Where Nightmares Come FromWhere Nightmares Come From

My rating: 4 of 5 stars

This is a must-read collection of essays for anyone who:
• wants to write horror literature or scripts (or entertainment in various forms)
• wants industry insights that would otherwise take decades of trial/error to learn
• is a connoisseur of horror who wants richer perspective on how creators work

All the essays are well-done. There is plenty to learn from the ones focused on script-writing, even if you’re more interested in horror fiction like me. So do read them. However, based on my tastes and biases as an aspiring horror writer I’ve selected three standout essays from Where Nightmares Come From.

Pixelated Shadows: Urban Lore and the Rise of Creepypasta by Michael Paul Gonzalez

A brilliant, original exploration of how the Internet has paradoxically taken humans back to primal methods of storytelling. By osmosis, it’s also a useful guide on crafting creepy shorts for marketing purposes!

Bringing An Idea To Life Through Language by Mercedes M. Yardley

As a person who has read volumes on crafting characters and finding your writer’s voice, this is by far the most beautiful and effervescent essay I’ve read on the topic. Yardley’s personality is a bonus, though, not a gimmick–this short essay about word choice/character/voice deserves to be taught in Fiction 101s and MFAs.

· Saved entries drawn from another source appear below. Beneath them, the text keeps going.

(* ===== verification/Lifecycle.v ===== *)
(** * Task and session lifecycle

    [crates/orchestraitor-lifecycle/src]: the replay-safe state machine
    ([state_machine.rs]), leases ([lease.rs]), checkpoints ([checkpoint.rs]),
    restart and lease recovery ([recovery.rs]) and cancellation accounting
    ([cancellation.rs]); the states are [SessionState] of
    [crates/orchestraitor-model/src/enums.rs]. *)

From S2P Require Import Prelude Time BTree Model Events.

(** The idempotency key is a string behind a newtype. *)
Record IdempotencyKey := MkIdempotencyKey { key_str : rstr }.

#[export] Instance IdempotencyKey_eq_dec : EqDecision IdempotencyKey.
Proof. solve_decision. Defined.
#[export] Instance IdempotencyKey_countable : Countable IdempotencyKey :=
  inj_countable' key_str MkIdempotencyKey (λ '(MkIdempotencyKey s), eq_refl).

(** ** The state machine *)

Module StateMachine.

Record TransitionAttempt := {
  at_operation_id : OperationId;
  at_idempotency_key : IdempotencyKey;
  at_to : SessionState;
  at_reason : rstr;
}.

Record TransitionRecord := {
  tr_operation_id : OperationId;
  tr_idempotency_key : IdempotencyKey;
  tr_from : SessionState;
  tr_to : SessionState;
  tr_reason : rstr;
}.

Record LifecycleRecord := { state : SessionState; transitions : list TransitionRecord }.

Definition LifecycleRecord_new (s : SessionState) : LifecycleRecord :=
  {| state := s; transitions := [] |}.

Inductive LifecycleError :=
  | InvalidTransition (from to : SessionState) (reason : rstr)
  | IdempotencyConflict (key : IdempotencyKey)
  | EventStore (e : EventError)
  | ClockBeforeUnixEpoch.

Record StateMachine := {
  record : LifecycleRecord;
  applied : gmap IdempotencyKey TransitionRecord;
}.

(** Collecting into a [HashMap]: a later entry replaces an earlier one. *)
Definition index (ts : list TransitionRecord) : gmap IdempotencyKey TransitionRecord :=
  foldl (λ m t, <[tr_idempotency_key t := t]> m) ∅ ts.

Definition from_record (r : LifecycleRecord) : StateMachine :=
  {| record := r; applied := index (transitions r) |}.

Definition queued : StateMachine := from_record (LifecycleRecord_new Queued).

Definition transition_allowed (from to : SessionState) : bool :=
  match from with
  | Queued => match to with Running | Paused | Cancelled | Rejected => true | _ => false end
  | Running =>
      match to with
      | InputRequired | ApprovalRequired | AuthenticationRequired | Paused | Completed | Failed
      | Cancelled | Orphaned => true
      | _ => false
      end
  | InputRequired | ApprovalRequired | AuthenticationRequired | Paused =>
      match to with Running | Cancelled | Rejected => true | _ => false end
  | Orphaned => match to with Running | Paused | Failed | Cancelled => true | _ => false end
  | Completed | Failed | Cancelled | Rejected => false
  end.

Definition invalid_reason (from : SessionState) : rstr :=
  lit match from with
      | Queued => "queued tasks may run, pause, cancel, or be rejected before execution"
      | Running => "running tasks may pause, wait, complete, fail, cancel, or orphan"
      | InputRequired | ApprovalRequired | AuthenticationRequired | Paused =>
          "waiting tasks may resume, cancel, or be rejected"
      | Orphaned => "orphaned tasks may resume, pause for reconnect, fail, or cancel"
      | Completed | Failed | Cancelled | Rejected => "terminal states cannot transition"
      end%string.

Definition validate_transition (from to : SessionState) : result unit LifecycleError :=
  if transition_allowed from to then Ok tt
  else Err (InvalidTransition from to (invalid_reason from)).

Definition replay (m : StateMachine) (a : TransitionAttempt)
    : result TransitionRecord LifecycleError :=
  match applied m !! at_idempotency_key a with
  | None => Err (IdempotencyConflict (at_idempotency_key a))
  | Some r =>
      if bool_decide (tr_operation_id r = at_operation_id a)
         && bool_decide (tr_to r = at_to a) && bool_decide (tr_reason r = at_reason a)
      then Ok r else Err (IdempotencyConflict (at_idempotency_key a))
  end.

Definition make_record (from : SessionState) (a : TransitionAttempt) : TransitionRecord :=
  {| tr_operation_id := at_operation_id a; tr_idempotency_key := at_idempotency_key a;
     tr_from := from; tr_to := at_to a; tr_reason := at_reason a |}.

Definition transition (m : StateMachine) (a : TransitionAttempt)
    : StateMachine * result TransitionRecord LifecycleError :=
  if bool_decide (is_Some (applied m !! at_idempotency_key a)) then (m, replay m a) else
  let from := state (record m) in
  match validate_transition from (at_to a) with
  | Err e => (m, Err e)
  | Ok _ =>
      let r := make_record from a in
      ({| record := {| state := tr_to r; transitions := transitions (record m) ++ [r] |};
          applied := <[tr_idempotency_key r := r]> (applied m) |}, Ok r)
  end.

(** ** The invariant *)

Definition terminal (s : SessionState) : bool :=
  match s with Completed | Failed | Cancelled | Rejected => true | _ => false end.

(** [ts] is a chain of allowed transitions from [s] to [s']. *)
Inductive chain : SessionState → list TransitionRecord → SessionState → Prop :=
  | chain_nil s : chain s [] s
  | chain_cons s t ts s' :
      tr_from t = s → transition_allowed s (tr_to t) = true → chain (tr_to t) ts s' →
      chain s (t :: ts) s'.

Record machine_wf (init : SessionState) (m : StateMachine) : Prop := {
  mw_chain : chain init (transitions (record m)) (state (record m));
  mw_keys : NoDup (tr_idempotency_key <$> transitions (record m));
  mw_applied : applied m = index (transitions (record m));
}.

Definition run : StateMachine → list TransitionAttempt → StateMachine :=
  foldl (λ m a, (transition m a).1).

Lemma chain_snoc s ts s1 t :
  chain s ts s1 → tr_from t = s1 → transition_allowed s1 (tr_to t) = true →
  chain s (ts ++ [t]) (tr_to t).
Proof. induction 1; intros; simpl; repeat constructor; auto. Qed.

Lemma index_snoc ts t : index (ts ++ [t]) = <[tr_idempotency_key t := t]> (index ts).
Proof. unfold index. by rw foldl_app. Qed.

Lemma index_lookup ts k t :
  NoDup (tr_idempotency_key <$> ts) →
  index ts !! k = Some t ↔ t ∈ ts ∧ tr_idempotency_key t = k.
Proof.
  induction ts as [|u ts IH] using rev_ind; intros Hnd.
  { unfold index. simpl. rw lookup_empty. set_solver. }
  rw index_snoc lookup_insert_Some elem_of_app list_elem_of_singleton.
  rw fmap_app in Hnd. apply NoDup_app in Hnd as (Hnd & Hni & _). rw (IH Hnd).
  assert (t ∈ ts → tr_idempotency_key t ≠ tr_idempotency_key u) as Hne.
  { intros Ht E. apply (Hni (tr_idempotency_key t)); [by apply list_elem_of_fmap_2|]. rw E. set_solver. }
  split; [intros [[<- ->]|[? [? ?]]]; auto|]. intros [[Ht| ->] <-]; [|by left]. right.
  split; [|done]. intros E. by apply Hne.
Qed.

Lemma index_none ts k : index ts !! k = None ↔ k ∉ tr_idempotency_key <$> ts.
Proof.
  induction ts as [|u ts IH] using rev_ind.
  { unfold index. simpl. rw lookup_empty. set_solver. }
  rw index_snoc lookup_insert_None fmap_app elem_of_app IH. set_solver.
Qed.

Lemma from_record_wf init r :
  chain init (transitions r) (state r) → NoDup (tr_idempotency_key <$> transitions r) →
  machine_wf init (from_record r).
Proof. by split. Qed.

(** The three ways a transition goes. *)
Lemma transition_cases m a :
  (is_Some (applied m !! at_idempotency_key a) ∧ transition m a = (m, replay m a))
  ∨ (applied m !! at_idempotency_key a = None
     ∧ transition_allowed (state (record m)) (at_to a) = false
     ∧ transition m a = (m, Err (InvalidTransition (state (record m)) (at_to a)
                                   (invalid_reason (state (record m))))))
  ∨ (applied m !! at_idempotency_key a = None
     ∧ transition_allowed (state (record m)) (at_to a) = true
     ∧ transition m a =
       ({| record := {| state := at_to a;
                        transitions := transitions (record m)
                                       ++ [make_record (state (record m)) a] |};
           applied := <[at_idempotency_key a := make_record (state (record m)) a]> (applied m) |},
        Ok (make_record (state (record m)) a))).
Proof.
  unfold transition, validate_transition. case_bool_decide as Hk; [by left|].
  apply eq_None_not_Some in Hk. right.
  destruct (transition_allowed _ _) eqn:E; [by right|by left].
Qed.

Lemma transition_wf init m a : machine_wf init m → machine_wf init (transition m a).1.
Proof.
  intros Hw. destruct (transition_cases m a) as [[_ ->]|[(_ & _ & ->)|(Hk & Ha & ->)]]; [done..|].
  destruct Hw as [Hc Hnd Hap]. split; simpl.
  - by apply (chain_snoc _ _ _ (make_record (state (record m)) a) Hc).
  - rw Hap index_none in Hk. rw fmap_app. apply NoDup_app. split_and!; [done| |apply NoDup_singleton].
    intros k Hk' Hin. simpl in Hin. apply list_elem_of_singleton in Hin as ->. done.
  - by rw index_snoc Hap.
Qed.

Lemma run_wf init m atts : machine_wf init m → machine_wf init (run m atts).
Proof. revert m. induction atts; simpl; eauto using transition_wf. Qed.

(** Applied keys stay applied, with their record. *)
Lemma transition_applied m a k r :
  applied m !! k = Some r → applied (transition m a).1 !! k = Some r.
Proof.
  intros Hk. destruct (transition_cases m a) as [[_ ->]|[(_ & _ & ->)|(Hn & _ & ->)]]; [done..|].
  simpl. rw lookup_insert_ne; [done|]. intros <-. congruence.
Qed.

Lemma run_applied m atts k r : applied m !! k = Some r → applied (run m atts) !! k = Some r.
Proof. revert m. induction atts; simpl; eauto using transition_applied. Qed.

Lemma transition_ok_applied m a r :
  (transition m a).2 = Ok r →
  applied (transition m a).1 !! at_idempotency_key a = Some r
  ∧ tr_operation_id r = at_operation_id a ∧ tr_to r = at_to a ∧ tr_reason r = at_reason a.
Proof.
  destruct (transition_cases m a) as [[[r0 Hr0] ->]|[(_ & _ & ->)|(Hn & _ & ->)]]; simpl; [|done|].
  - unfold replay. rw Hr0. case_match eqn:E; [|done]. intros [= <-]. bool_simpl. done.
  - intros [= <-]. by rw lookup_insert_eq.
Qed.

Lemma terminal_stuck s to : terminal s = true → transition_allowed s to = false.
Proof. by destruct s. Qed.

Lemma run_terminal m atts :
  terminal (state (record m)) = true → run m atts = m.
Proof.
  revert m. induction atts as [|a atts IH]; intros m Ht; simpl; [done|].
  assert ((transition m a).1 = m) as ->; [|by apply IH].
  destruct (transition_cases m a) as [[_ ->]|[(_ & _ & ->)|(_ & Ha & _)]]; [done..|].
  by rw terminal_stuck in Ha.
Qed.

(** ** Properties *)

(** C40. Every history the machine builds is legal.  Whatever attempts are made on
    a new task, its recorded transitions form a chain of allowed edges from
    [queued] to the current state, no idempotency key is recorded twice, and the
    replay index is the one a restart rebuilds from the durable record, so
    reloading the record gives back the same machine. *)
Theorem history_is_legal_and_durable atts :
  let m := run queued atts in
  chain Queued (transitions (record m)) (state (record m))
  ∧ NoDup (tr_idempotency_key <$> transitions (record m))
  ∧ (∀ k t, applied m !! k = Some t ↔ t ∈ transitions (record m) ∧ tr_idempotency_key t = k)
  ∧ from_record (record m) = m.
Proof.
  intros m. assert (machine_wf Queued m) as [Hc Hnd Ha].
  { apply run_wf, from_record_wf; constructor. }
  split_and!; [done..| |].
  - intros k t. rw Ha. by apply index_lookup.
  - unfold from_record. rw -Ha. by destruct m.
Qed.

(** Replay safety.  Once an attempt succeeded, repeating it, no matter how
    many other transitions were attempted since, returns the very same record
    and changes nothing; reusing its key for another operation, target or
    reason is refused and changes nothing either. *)
Theorem replay_is_idempotent m a r atts a' :
  (transition m a).2 = Ok r →
  let m' := run (transition m a).1 atts in
  transition m' a = (m', Ok r)
  ∧ (at_idempotency_key a' = at_idempotency_key a →
     (at_operation_id a', at_to a', at_reason a') ≠ (at_operation_id a, at_to a, at_reason a) →
     transition m' a' = (m', Err (IdempotencyConflict (at_idempotency_key a)))).
Proof.
  intros H m'. apply transition_ok_applied in H as (Hk & Ho & Ht & Hr).
  assert (applied m' !! at_idempotency_key a = Some r) as Hk' by by apply run_applied.
  split.
  - unfold transition, replay. rw Hk' bool_decide_true //. by rw Ho Ht Hr !bool_decide_true.
  - intros E Hne. unfold transition, replay. rw E Hk' bool_decide_true //. rw Ho Ht Hr.
    repeat case_bool_decide; simpl; congruence.
Qed.

Definition demo_attempt (k : string) (to : SessionState) : TransitionAttempt :=
  {| at_operation_id := MkOperationId (lit k); at_idempotency_key := MkIdempotencyKey (lit k);
     at_to := to; at_reason := lit "test" |}.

The Process of a Tale by Ramsey Campbell

If you’re a fiction writer, at some point you’ve no doubt read a story and thought, I wish the author could take me step-by-step through how they pulled this sorcery off! Good news, kids! Ramsey Campbell, horror fiction icon, uses his story “The End of a Summer’s Day” to take us from idea germination to draft-by-draft processes and rewritten passages to final product. The lessons are conveyed with remarkable accessibility and humility.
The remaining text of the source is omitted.